Touchée par des mouvements de terrain liés au retrait des argiles, la commune de Camembert, dans l’Orne, vient d’être reconnue en état de catastrophe naturelle. Un phénomène amplifié par le changement climatique.
Des fissures inquiétantes dans un lieu emblématique
L’alerte a été donnée à la Maison du Camembert, site touristique phare de la commune. Une employée y a constaté plusieurs anomalies : « J’ai constaté des fissures sur le carrelage, un espace entre le sol et les plinthes et la porte intérieure avait du mal à s’ouvrir ». Rapidement, d’autres signes apparaissent, notamment des portes bloquées par un sol qui s’est déformé. Prévenu, le maire fait inspecter le bâtiment et confirme l’ampleur des dégâts.
Un phénomène soudain et surprenant
Après un examen des lieux, le constat est sans appel. « On a constaté que le sol avait bougé, que des fissures étaient apparues sur les murs », explique le maire Arnaud Dumain. Un choc pour la commune, d’autant que ce bâtiment, construit en 1992, n’avait jamais présenté de tels désordres auparavant. Malgré tout, le site a pu rouvrir au public, tandis que la municipalité engageait des démarches administratives.

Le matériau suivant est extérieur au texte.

(* ===== verification/CalendarTheorems.v ===== *)
(** * What the calendar promises

    [epochToUtc] and [daysSinceEpochFromDate] are inverse to each other on
    the range of timestamps and of dates; days of the week. *)
From S2P Require Import Prelude Timestamp Calendar CalendarCorrect.
Local Open Scope Z_scope.

(** ** A day has one date *)
Lemma monthStart_next leap m :
  0 ≤ m < 12 → monthStart leap (m + 1) = monthStart leap m + default 0 (monthLengths leap !! Z.to_nat m).
Proof. intros Hm. each_month m; destruct leap; reflexivity. Qed.

Lemma monthStart_mono leap m m' :
  0 ≤ m < m' → m' ≤ 12 → monthStart leap (m + 1) ≤ monthStart leap m'.
Proof.
  intros Hm Hm'.
  assert (Forall (λ i, Forall (λ j, i < j → monthStart leap (i + 1) ≤ monthStart leap j) (seqZ 0 13)) (seqZ 0 13)) as H.
  { apply (bool_decide_unpack _). by destruct leap; vm_compute. }
  rewrite Forall_forall in H. specialize (H m). rewrite Forall_forall in H.
  apply H; [apply elem_of_seqZ; lia | apply elem_of_seqZ; lia | lia].
Qed.

Lemma monthStart_12 y : monthStart (isLeap y) 12 = yearLength y.
Proof. unfold yearLength. by destruct (isLeap y). Qed.

Lemma monthStart_nonneg leap m : 0 ≤ m < 12 → 0 ≤ monthStart leap m.
Proof. intros Hm. each_month m; destruct leap; vm_compute; discriminate. Qed.

Lemma civil_year y m d : civil y m d → yearStart y ≤ civilDays y m d < yearStart (y + 1).
Proof.
  intros [Hm Hd]. unfold civilDays. rewrite yearStart_next, <- monthStart_12. pose proof (monthStart_next (isLeap y) m Hm).
  pose proof (monthStart_nonneg (isLeap y) m Hm). pose proof (monthStart_mono (isLeap y) m 12). lia.
Qed.

Lemma civil_unique y m d y' m' d' :
  civil y m d → civil y' m' d' → civilDays y m d = civilDays y' m' d' → y = y' ∧ m = m' ∧ d = d'.
Proof.
  intros H H' E. assert (y = y') as <-.
  { pose proof (civil_year _ _ _ H). pose proof (civil_year _ _ _ H'). apply (year_unique y y' (civilDays y m d)); lia. }
  split; [done|]. destruct H as [Hm Hd], H' as [Hm' Hd']. unfold civilDays in E.
  pose proof (monthStart_next (isLeap y) m Hm). pose proof (monthStart_next (isLeap y) m' Hm').
  destruct (Z.lt_trichotomy m m') as [Hl|[<-|Hl]]; [|lia|].
  - pose proof (monthStart_mono (isLeap y) m m'). lia.
  - pose proof (monthStart_mono (isLeap y) m' m). lia.
Qed.

(** ** The ranges *)
Lemma yearStart_le y y' : y ≤ y' → yearStart y ≤ yearStart y'.
Proof. intros H. destruct (Z.eq_dec y y') as [->|]; [done|]. pose proof (yearStart_mono y y'). lia. Qed.

(** The years of the days of timestamps are years of dates. *)
Lemma timestamp_years y d :
  -106751991168 ≤ d ≤ 106751991167 → yearStart y ≤ d < yearStart (y + 1) → kMinYear ≤ y ≤ kMaxYear.
Proof.
  intros Hd Hy. split.
  - destruct (Z.le_gt_cases kMinYear y); [done|]. pose proof (yearStart_le (y + 1) kMinYear ltac:(lia)) as H'.
    change (yearStart kMinYear) with (-106751991303) in H'. lia.
  - destruct (Z.le_gt_cases y kMaxYear); [done|]. pose proof (yearStart_le (kMaxYear + 1) y ltac:(lia)) as H'.
    change (yearStart (kMaxYear + 1)) with 106751991304 in H'. lia.
Qed.

Lemma timestamp_days s : kMinSeconds ≤ s ≤ kMaxSeconds → -106751991168 ≤ s / 86400 ≤ 106751991167.
Proof. ts_numbers. intros Hs. dlia. Qed.

(** ** The theorems *)

(** C8: for the seconds of every timestamp, [epochToUtc] succeeds, after at most
    five rounds of its search for the year, with a date of the Gregorian
    calendar and a time of day that stand for these seconds, the right day of
    the week and of the year, and [daysSinceEpochFromDate] gives the days of
    that date back. *)
Theorem epochToUtc_date (s : Z) :
  kMinSeconds ≤ s ≤ kMaxSeconds →
  ∃ tm, epochToUtc s = Ok (Some tm) ∧ describes tm s ∧
    daysSinceEpochFromDate (tm_year tm + 1900) (tm_mon tm + 1) (tm_mday tm) = Ok (s / 86400).
Proof.
  intros Hs%timestamp_days. destruct (epochToUtc_describes s) as (tm & He & Hd); [unfold inRange; lia|].
  exists tm. split; [done|]. split; [done|]. destruct Hd as [Hc Hday _ _ _ _ _ _].
  rewrite daysSinceEpochFromDate_spec. replace (tm_mon tm + 1 - 1) with (tm_mon tm) by lia.
  rewrite (proj2 (isValidDate_spec _ _ _)); [by rewrite Hday|]. replace (tm_mon tm + 1 - 1) with (tm_mon tm) by lia.
  split; [done|]. apply (timestamp_years _ (s / 86400)); [done|]. rewrite <- Hday. by apply civil_year.
Qed.

Lemma epochToUtc_date_witness :
  ∃ tm, epochToUtc (-1) = Ok (Some tm) ∧ describes tm (-1) ∧
    daysSinceEpochFromDate (tm_year tm + 1900) (tm_mon tm + 1) (tm_mday tm) = Ok (-1).
Proof. apply (epochToUtc_date (-1)). split; vm_compute; discriminate. Defined.

(** [daysSinceEpochFromDate] takes exactly the dates of the Gregorian
    calendar with a year between [kMinYear] and [kMaxYear], throws on all
    others, and [epochToUtc] recovers the date and the time of day from the
    seconds of every time on such a day. *)
Theorem date_recovered (y m d r : Z) :
  0 ≤ r < 86400 →
  if isValidDate y m d then
    ∃ days tm, daysSinceEpochFromDate y m d = Ok days ∧ epochToUtc (days * 86400 + r) = Ok (Some tm) ∧
      tm_year tm + 1900 = y ∧ tm_mon tm + 1 = m ∧ tm_mday tm = d ∧
      tm_hour tm * 3600 + tm_min tm * 60 + tm_sec tm = r
  else daysSinceEpochFromDate y m d = Throw VeloxUserError.
Proof.
  intros Hr. rewrite daysSinceEpochFromDate_spec. destruct (isValidDate y m d) eqn:Hv; [|done].
  apply isValidDate_spec in Hv as [Hc Hy]. set (days := civilDays y (m - 1) d).
  assert (inRange days) as Hin.
  { pose proof (civil_year _ _ _ Hc) as H. fold days in H. unfold inRange.
    pose proof (yearStart_le kMinYear y ltac:(lia)). pose proof (yearStart_le (y + 1) (kMaxYear + 1) ltac:(lia)).
    change (yearStart kMinYear) with (-106751991303) in *. change (yearStart (kMaxYear + 1)) with 106751991304 in *. lia. }
  destruct (floor_unique 86400 days r (days * 86400 + r)) as [Hq Hm]; [lia | lia|].
  destruct (epochToUtc_describes (days * 86400 + r)) as (tm & He & Hd); [by rewrite Hq|].
  exists days, tm. split; [done|]. split; [done|]. destruct Hd as [Hc' Hday _ _ _ Ht _ _]. rewrite Hq in Hday. rewrite Hm in Ht.
  destruct (civil_unique _ _ _ _ _ _ Hc' Hc Hday) as (? & ? & ?). lia.
Qed.

Lemma date_recovered_witness :
  ∃ days tm, daysSinceEpochFromDate 2000 2 29 = Ok days ∧ epochToUtc (days * 86400 + 1) = Ok (Some tm) ∧
    tm_year tm + 1900 = 2000 ∧ tm_mon tm + 1 = 2 ∧ tm_mday tm = 29 ∧
    tm_hour tm * 3600 + tm_min tm * 60 + tm_sec tm = 1.
Proof. exact (date_recovered 2000 2 29 1 ltac:(lia)). Defined.

(** ** Days of the week *)
Lemma extractISODayOfTheWeek_spec d : extractISODayOfTheWeek d = (d + 3) mod 7 + 1.
Proof. unfold extractISODayOfTheWeek. destruct (Z.ltb_spec d 0); dlia. Qed.

(** A week date falls on its day of the week, in the week of its year that is
    [weekOfYear] - 1 weeks after the one with the fourth of January, as long as
    the days of that year fit in 32 bits. *)
Theorem week_date (wy w dw days : Z) :
  daysSinceEpochFromWeekDate wy w dw = Ok days → is_int32 (civilDays wy 0 4) →
  extractISODayOfTheWeek days = dw ∧
  days - (dw - 1) - 7 * (w - 1) ≤ civilDays wy 0 4 < days - (dw - 1) - 7 * (w - 1) + 7.
Proof.
  unfold daysSinceEpochFromWeekDate. destruct (isValidWeekDate wy w dw) eqn:Hv; [|done]. simpl.
  rewrite daysSinceEpochFromDate_spec. change (1 - 1) with 0. case_match; [|done]. simpl. intros [= <-] H32.
  rewrite swrap_small by (unfold_ints; lia). rewrite !extractISODayOfTheWeek_spec.
  unfold isValidWeekDate in Hv. repeat case_match; try done. set (j := civilDays wy 0 4). dlia.
Qed.

(** Beyond, the number of days is cut to 32 bits before its day of the week is
    taken, and the week starts on another day than Monday. *)
Theorem week_date_narrowed :
  ∃ days, daysSinceEpochFromWeekDate 6000000 1 1 = Ok days ∧ extractISODayOfTheWeek days ≠ 1.
Proof. eexists. split; [vm_compute; reflexivity | vm_compute; discriminate]. Qed.

(** The last day of the month of a date, and the days of a year. *)
Lemma lastDay_spec tm epoch :
  describes tm epoch → kMinYear ≤ tm_year tm + 1900 ≤ kMaxYear →
  lastDayOfMonthSinceEpochFromDate tm =
    Ok (yearStart (tm_year tm + 1900) + monthStart (isLeap (tm_year tm + 1900)) (tm_mon tm + 1) - 1).
Proof.
  intros [[Hm Hd] _ _ _ _ _ _ _] Hy. unfold lastDayOfMonthSinceEpochFromDate, getMaxDayOfMonth. cbv zeta.
  rewrite isLeapYear_isLeap. set (y := tm_year tm + 1900) in *. set (m := tm_mon tm) in *.
  assert (index (if isLeap y then kLeapDays else kNormalDays) (m + 1) = Ok (default 0 (monthLengths (isLeap y) !! Z.to_nat m))) as ->.
  { each_month m; destruct (isLeap y); reflexivity. }
  cbn [mbind outcome_bind]. rewrite daysSinceEpochFromDate_spec.
  rewrite (proj2 (isValidDate_spec _ _ _)); unfold civil, civilDays; replace (m + 1 - 1) with m by lia.
  - rewrite monthStart_next by done. f_equal. lia.
  - lia.
Qed.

Une commune entièrement exposée au risque
Ces dégradations sont liées au phénomène de retrait-gonflement des argiles (RGA), accentué par les épisodes de sécheresse et de fortes pluies. À Camembert, la situation est particulièrement sensible : « 100 % de la commune est sur un terrain argileux », souligne le maire, ce qui signifie que toutes les habitations peuvent être concernées. Ce risque est désormais classé comme important, avec des conséquences directes sur les fondations et la solidité des bâtiments.
Un impact durable du changement climatique
Face à la multiplication de ces événements, la reconnaissance de l’état de catastrophe naturelle permet aux habitants d’engager des démarches auprès de leurs assurances. Mais pour le maire, la vigilance reste de mise : « C’est un phénomène qui peut revenir », prévient-il, évoquant des cycles climatiques de plus en plus extrêmes selon France 3 Régions. En Normandie, ces évolutions ne touchent plus seulement le littoral, mais fragilisent aussi durablement les terres à l’intérieur des terres.